(* ===== verification/Converter.v ===== *)
(** * The state of a [DBApiToGTFS] object

    The fields of the converter (db_to_gtfs.py:41-51) and of the
    dictionaries it stores: stations, stop times, trips and routes.  Dates
    are day numbers (a [datetime] at midnight); a stop time's date is the
    string the API sent until [pack_trip] replaces it by a parsed date. *)

From stdpp Require Import base list strings gmap.
From Stdlib Require Import ZArith.
From S2P Require Import Prelude Python Api.

(** A station, the dictionary built by [get_station_ob] (268-281).
    [stop_lat]/[stop_lon] keep the API's text ([float()] is not
    modelled). *)
Record Station := mkStation {
  stop_id : Z;
  stop_name : string;
  stop_lat : string;
  stop_lon : string;
  last_check_h : pyval;
  last_check_m : pyval;
  last_date : Z;
  has_trip : bool;
  trips_fetched : bool
}.

(** [stoptime['arrival_date']]: the API's string, or the [datetime]
    [pack_trip] stores after a day roll-over. *)
Inductive pydate :=
  | DStr (s : string)
  | DDay (d : Z).

(** A stop time, the dictionary built in [process_trip] (165-172). *)
Record StopTime := mkStopTime {
  st_stop_id : Z;
  st_stop_sequence : Z;
  st_arrival_time : string;
  st_departure_time : string;
  st_arrival_date : pydate;
  st_departure_date : pydate
}.

(** A trip, the dictionary of [process_trip] (139-145) with the keys
    [route_append], [pack_trip] and [generate_calendar_dates] add.  The
    always-empty [notes] list is left out. *)
Record Trip := mkTrip {
  stoptimes : list StopTime;
  trip_name : option string;
  trip_type : option string;
  agency_id : option string;
  route_id : nat;
  headsign : string;
  service_date : Z;
  service_dates : gset Z;
  service_id : option nat
}.

(** A route, the dictionary appended by [route_append] (224-229). *)
Record Route := mkRoute {
  route_short_name : option string;
  route_long_name : option string;
  route_type : Z;
  route_agency_id : option string
}.

(** The converter object ([out_dir] and the HTML parser are not kept:
    output paths are not modelled, [unescape] is in [Env]). *)
Record Converter := mkConverter {
  stops : gmap Z Station;
  trips : list Trip;
  routes : list Route;
  agencies : list (option string);
  calendar_dates : list (gset Z);
  processed : list Departure;
  start_date : Z;
  end_date : Z
}.

(** [DBApiToGTFS.__init__] *)
Definition init_converter (start end_ : Z) : Converter :=
  mkConverter ∅ [] [] [] [] [] start end_.

Definition set_stops (m : gmap Z Station) (c : Converter) : Converter :=
  mkConverter m (trips c) (routes c) (agencies c) (calendar_dates c) (processed c) (start_date c) (end_date c).
Definition set_trips (l : list Trip) (c : Converter) : Converter :=
  mkConverter (stops c) l (routes c) (agencies c) (calendar_dates c) (processed c) (start_date c) (end_date c).
Definition set_routes (l : list Route) (a : list (option string)) (c : Converter) : Converter :=
  mkConverter (stops c) (trips c) l a (calendar_dates c) (processed c) (start_date c) (end_date c).
Definition set_calendar (l : list (gset Z)) (c : Converter) : Converter :=
  mkConverter (stops c) (trips c) (routes c) (agencies c) l (processed c) (start_date c) (end_date c).
Definition set_processed (l : list Departure) (c : Converter) : Converter :=
  mkConverter (stops c) (trips c) (routes c) (agencies c) (calendar_dates c) l (start_date c) (end_date c).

• • •

*ACTIVITY:*
What you give back should be the full listing, copied exactly.

*RESPONSE TO THE TASK:*
(* ===== verification/Converter.v ===== *)
(** * The state of a [DBApiToGTFS] object

    The fields of the converter (db_to_gtfs.py:41-51) and of the
    dictionaries it stores: stations, stop times, trips and routes.  Dates
    are day numbers (a [datetime] at midnight); a stop time's date is the
    string the API sent until [pack_trip] replaces it by a parsed date. *)

From stdpp Require Import base list strings gmap.
From Stdlib Require Import ZArith.
From S2P Require Import Prelude Python Api.

(** A station, the dictionary built by [get_station_ob] (268-281).
    [stop_lat]/[stop_lon] keep the API's text ([float()] is not
    modelled). *)
Record Station := mkStation {
  stop_id : Z;
  stop_name : string;
  stop_lat : string;
  stop_lon : string;
  last_check_h : pyval;
  last_check_m : pyval;
  last_date : Z;
  has_trip : bool;
  trips_fetched : bool
}.

(** [stoptime['arrival_date']]: the API's string, or the [datetime]
    [pack_trip] stores after a day roll-over. *)
Inductive pydate :=
  | DStr (s : string)
  | DDay (d : Z).

(** A stop time, the dictionary built in [process_trip] (165-172). *)
Record StopTime := mkStopTime {
  st_stop_id : Z;
  st_stop_sequence : Z;
  st_arrival_time : string;
  st_departure_time : string;
  st_arrival_date : pydate;
  st_departure_date : pydate
}.

(** A trip, the dictionary of [process_trip] (139-145) with the keys
    [route_append], [pack_trip] and [generate_calendar_dates] add.  The
    always-empty [notes] list is left out. *)
Record Trip := mkTrip {
  stoptimes : list StopTime;
  trip_name : option string;
  trip_type : option string;
  agency_id : option string;
  route_id : nat;
  headsign : string;
  service_date : Z;
  service_dates : gset Z;
  service_id : option nat
}.

(** A route, the dictionary appended by [route_append] (224-229). *)
Record Route := mkRoute {
  route_short_name : option string;
  route_long_name : option string;
  route_type : Z;
  route_agency_id : option string
}.

(** The converter object ([out_dir] and the HTML parser are not kept:
    output paths are not modelled, [unescape] is in [Env]). *)
Record Converter := mkConverter {
  stops : gmap Z Station;
  trips : list Trip;
  routes : list Route;
  agencies : list (option string);
  calendar_dates : list (gset Z);
  processed : list Departure;
  start_date : Z;
  end_date : Z
}.

(** [DBApiToGTFS.__init__] *)
Definition init_converter (start end_ : Z) : Converter :=
  mkConverter ∅ [] [] [] [] [] start end_.

Definition set_stops (m : gmap Z Station) (c : Converter) : Converter :=
  mkConverter m (trips c) (routes c) (agencies c) (calendar_dates c) (processed c) (start_date c) (end_date c).
Definition set_trips (l : list Trip) (c : Converter) : Converter :=
  mkConverter (stops c) l (routes c) (agencies c) (calendar_dates c) (processed c) (start_date c) (end_date c).
Definition set_routes (l : list Route) (a : list (option string)) (c : Converter) : Converter :=
  mkConverter (stops c) (trips c) l a (calendar_dates c) (processed c) (start_date c) (end_date c).
Definition set_calendar (l : list (gset Z)) (c : Converter) : Converter :=
  mkConverter (stops c) (trips c) (routes c) (agencies c) l (processed c) (start_date c) (end_date c).
Definition set_processed (l : list Departure) (c : Converter) : Converter :=
  mkConverter (stops c) (trips c) (routes c) (agencies c) (calendar_dates c) l (start_date c) (end_date c).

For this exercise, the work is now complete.